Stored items

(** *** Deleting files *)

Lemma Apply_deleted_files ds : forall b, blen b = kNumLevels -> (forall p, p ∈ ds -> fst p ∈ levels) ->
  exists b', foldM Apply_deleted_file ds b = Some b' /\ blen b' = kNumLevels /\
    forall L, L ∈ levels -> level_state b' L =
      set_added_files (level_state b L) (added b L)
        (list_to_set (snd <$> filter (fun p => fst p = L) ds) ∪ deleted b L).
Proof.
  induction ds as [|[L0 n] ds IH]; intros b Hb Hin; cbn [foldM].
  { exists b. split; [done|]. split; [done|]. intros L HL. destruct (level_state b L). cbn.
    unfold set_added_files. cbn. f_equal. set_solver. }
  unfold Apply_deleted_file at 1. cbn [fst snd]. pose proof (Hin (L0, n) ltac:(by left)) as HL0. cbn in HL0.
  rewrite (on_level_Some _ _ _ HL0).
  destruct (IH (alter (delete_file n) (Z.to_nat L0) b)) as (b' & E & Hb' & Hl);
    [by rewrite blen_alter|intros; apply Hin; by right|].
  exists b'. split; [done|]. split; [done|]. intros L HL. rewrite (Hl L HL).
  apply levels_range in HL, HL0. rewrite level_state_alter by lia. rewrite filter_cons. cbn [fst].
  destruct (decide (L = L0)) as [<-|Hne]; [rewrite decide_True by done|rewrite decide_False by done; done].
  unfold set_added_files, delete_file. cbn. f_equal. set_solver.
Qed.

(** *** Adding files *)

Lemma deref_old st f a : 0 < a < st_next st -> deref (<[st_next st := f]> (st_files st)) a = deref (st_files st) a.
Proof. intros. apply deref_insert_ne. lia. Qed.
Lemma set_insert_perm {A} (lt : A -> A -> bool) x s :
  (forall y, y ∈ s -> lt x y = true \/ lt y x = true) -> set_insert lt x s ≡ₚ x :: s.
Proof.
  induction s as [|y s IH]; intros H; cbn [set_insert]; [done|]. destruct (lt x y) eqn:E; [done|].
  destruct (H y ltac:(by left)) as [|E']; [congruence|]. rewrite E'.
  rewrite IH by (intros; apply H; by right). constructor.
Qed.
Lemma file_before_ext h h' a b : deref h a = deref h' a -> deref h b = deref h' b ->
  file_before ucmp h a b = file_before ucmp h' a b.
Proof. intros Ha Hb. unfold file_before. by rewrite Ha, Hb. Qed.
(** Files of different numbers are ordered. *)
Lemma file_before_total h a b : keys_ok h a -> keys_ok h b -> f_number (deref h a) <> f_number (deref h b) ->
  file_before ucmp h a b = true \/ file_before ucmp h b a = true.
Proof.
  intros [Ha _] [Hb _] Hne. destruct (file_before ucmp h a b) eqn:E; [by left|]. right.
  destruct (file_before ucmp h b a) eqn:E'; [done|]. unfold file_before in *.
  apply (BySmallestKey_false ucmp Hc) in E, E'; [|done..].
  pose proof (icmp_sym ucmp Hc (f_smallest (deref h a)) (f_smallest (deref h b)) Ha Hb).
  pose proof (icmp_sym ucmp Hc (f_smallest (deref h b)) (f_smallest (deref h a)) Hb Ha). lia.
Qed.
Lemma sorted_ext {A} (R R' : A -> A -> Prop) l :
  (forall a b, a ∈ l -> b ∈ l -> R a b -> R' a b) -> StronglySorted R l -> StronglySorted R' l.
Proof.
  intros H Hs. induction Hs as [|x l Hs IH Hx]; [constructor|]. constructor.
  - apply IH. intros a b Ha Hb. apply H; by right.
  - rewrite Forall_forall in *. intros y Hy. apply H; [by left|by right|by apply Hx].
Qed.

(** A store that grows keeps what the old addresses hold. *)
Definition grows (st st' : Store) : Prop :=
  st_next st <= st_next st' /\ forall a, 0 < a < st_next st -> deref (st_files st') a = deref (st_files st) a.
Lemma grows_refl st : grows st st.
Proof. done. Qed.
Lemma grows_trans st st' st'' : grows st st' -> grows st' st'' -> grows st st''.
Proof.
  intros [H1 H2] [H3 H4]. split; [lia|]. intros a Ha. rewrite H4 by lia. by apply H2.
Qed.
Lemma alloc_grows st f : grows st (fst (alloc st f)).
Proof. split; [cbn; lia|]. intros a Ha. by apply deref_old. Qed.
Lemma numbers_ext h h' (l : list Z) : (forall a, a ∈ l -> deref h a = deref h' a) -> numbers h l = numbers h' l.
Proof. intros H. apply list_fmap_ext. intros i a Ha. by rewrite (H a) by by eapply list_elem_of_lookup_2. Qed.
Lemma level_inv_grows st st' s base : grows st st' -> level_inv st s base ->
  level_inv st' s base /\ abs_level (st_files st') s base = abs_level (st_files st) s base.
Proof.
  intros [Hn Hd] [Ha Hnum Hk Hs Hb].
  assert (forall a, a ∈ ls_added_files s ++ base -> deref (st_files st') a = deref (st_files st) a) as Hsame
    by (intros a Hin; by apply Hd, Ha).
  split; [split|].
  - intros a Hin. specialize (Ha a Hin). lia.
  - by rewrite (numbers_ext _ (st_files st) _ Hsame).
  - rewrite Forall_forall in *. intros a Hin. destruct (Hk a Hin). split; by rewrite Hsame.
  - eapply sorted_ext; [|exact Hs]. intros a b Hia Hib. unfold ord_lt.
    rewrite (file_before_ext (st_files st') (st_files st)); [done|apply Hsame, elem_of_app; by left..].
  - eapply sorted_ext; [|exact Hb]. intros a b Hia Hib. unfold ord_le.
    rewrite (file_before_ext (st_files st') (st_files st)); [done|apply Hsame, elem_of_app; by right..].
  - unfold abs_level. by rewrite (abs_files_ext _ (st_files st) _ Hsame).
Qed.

* [Work task] Every line above should be output exactly as it stands.

* [Exercise response]
(** *** Deleting files *)

Lemma Apply_deleted_files ds : forall b, blen b = kNumLevels -> (forall p, p ∈ ds -> fst p ∈ levels) ->
  exists b', foldM Apply_deleted_file ds b = Some b' /\ blen b' = kNumLevels /\
    forall L, L ∈ levels -> level_state b' L =
      set_added_files (level_state b L) (added b L)
        (list_to_set (snd <$> filter (fun p => fst p = L) ds) ∪ deleted b L).
Proof.
  induction ds as [|[L0 n] ds IH]; intros b Hb Hin; cbn [foldM].
  { exists b. split; [done|]. split; [done|]. intros L HL. destruct (level_state b L). cbn.
    unfold set_added_files. cbn. f_equal. set_solver. }
  unfold Apply_deleted_file at 1. cbn [fst snd]. pose proof (Hin (L0, n) ltac:(by left)) as HL0. cbn in HL0.
  rewrite (on_level_Some _ _ _ HL0).
  destruct (IH (alter (delete_file n) (Z.to_nat L0) b)) as (b' & E & Hb' & Hl);
    [by rewrite blen_alter|intros; apply Hin; by right|].
  exists b'. split; [done|]. split; [done|]. intros L HL. rewrite (Hl L HL).
  apply levels_range in HL, HL0. rewrite level_state_alter by lia. rewrite filter_cons. cbn [fst].
  destruct (decide (L = L0)) as [<-|Hne]; [rewrite decide_True by done|rewrite decide_False by done; done].
  unfold set_added_files, delete_file. cbn. f_equal. set_solver.
Qed.

(** *** Adding files *)

Lemma deref_old st f a : 0 < a < st_next st -> deref (<[st_next st := f]> (st_files st)) a = deref (st_files st) a.
Proof. intros. apply deref_insert_ne. lia. Qed.
Lemma set_insert_perm {A} (lt : A -> A -> bool) x s :
  (forall y, y ∈ s -> lt x y = true \/ lt y x = true) -> set_insert lt x s ≡ₚ x :: s.
Proof.
  induction s as [|y s IH]; intros H; cbn [set_insert]; [done|]. destruct (lt x y) eqn:E; [done|].
  destruct (H y ltac:(by left)) as [|E']; [congruence|]. rewrite E'.
  rewrite IH by (intros; apply H; by right). constructor.
Qed.
Lemma file_before_ext h h' a b : deref h a = deref h' a -> deref h b = deref h' b ->
  file_before ucmp h a b = file_before ucmp h' a b.
Proof. intros Ha Hb. unfold file_before. by rewrite Ha, Hb. Qed.
(** Files of different numbers are ordered. *)
Lemma file_before_total h a b : keys_ok h a -> keys_ok h b -> f_number (deref h a) <> f_number (deref h b) ->
  file_before ucmp h a b = true \/ file_before ucmp h b a = true.
Proof.
  intros [Ha _] [Hb _] Hne. destruct (file_before ucmp h a b) eqn:E; [by left|]. right.
  destruct (file_before ucmp h b a) eqn:E'; [done|]. unfold file_before in *.
  apply (BySmallestKey_false ucmp Hc) in E, E'; [|done..].
  pose proof (icmp_sym ucmp Hc (f_smallest (deref h a)) (f_smallest (deref h b)) Ha Hb).
  pose proof (icmp_sym ucmp Hc (f_smallest (deref h b)) (f_smallest (deref h a)) Hb Ha). lia.
Qed.
Lemma sorted_ext {A} (R R' : A -> A -> Prop) l :
  (forall a b, a ∈ l -> b ∈ l -> R a b -> R' a b) -> StronglySorted R l -> StronglySorted R' l.
Proof.
  intros H Hs. induction Hs as [|x l Hs IH Hx]; [constructor|]. constructor.
  - apply IH. intros a b Ha Hb. apply H; by right.
  - rewrite Forall_forall in *. intros y Hy. apply H; [by left|by right|by apply Hx].
Qed.

(** A store that grows keeps what the old addresses hold. *)
Definition grows (st st' : Store) : Prop :=
  st_next st <= st_next st' /\ forall a, 0 < a < st_next st -> deref (st_files st') a = deref (st_files st) a.
Lemma grows_refl st : grows st st.
Proof. done. Qed.
Lemma grows_trans st st' st'' : grows st st' -> grows st' st'' -> grows st st''.
Proof.
  intros [H1 H2] [H3 H4]. split; [lia|]. intros a Ha. rewrite H4 by lia. by apply H2.
Qed.
Lemma alloc_grows st f : grows st (fst (alloc st f)).
Proof. split; [cbn; lia|]. intros a Ha. by apply deref_old. Qed.
Lemma numbers_ext h h' (l : list Z) : (forall a, a ∈ l -> deref h a = deref h' a) -> numbers h l = numbers h' l.
Proof. intros H. apply list_fmap_ext. intros i a Ha. by rewrite (H a) by by eapply list_elem_of_lookup_2. Qed.
Lemma level_inv_grows st st' s base : grows st st' -> level_inv st s base ->
  level_inv st' s base /\ abs_level (st_files st') s base = abs_level (st_files st) s base.
Proof.
  intros [Hn Hd] [Ha Hnum Hk Hs Hb].
  assert (forall a, a ∈ ls_added_files s ++ base -> deref (st_files st') a = deref (st_files st) a) as Hsame
    by (intros a Hin; by apply Hd, Ha).
  split; [split|].
  - intros a Hin. specialize (Ha a Hin). lia.
  - by rewrite (numbers_ext _ (st_files st) _ Hsame).
  - rewrite Forall_forall in *. intros a Hin. destruct (Hk a Hin). split; by rewrite Hsame.
  - eapply sorted_ext; [|exact Hs]. intros a b Hia Hib. unfold ord_lt.
    rewrite (file_before_ext (st_files st') (st_files st)); [done|apply Hsame, elem_of_app; by left..].
  - eapply sorted_ext; [|exact Hb]. intros a b Hia Hib. unfold ord_le.
    rewrite (file_before_ext (st_files st') (st_files st)); [done|apply Hsame, elem_of_app; by right..].
  - unfold abs_level. by rewrite (abs_files_ext _ (st_files st) _ Hsame).
Qed.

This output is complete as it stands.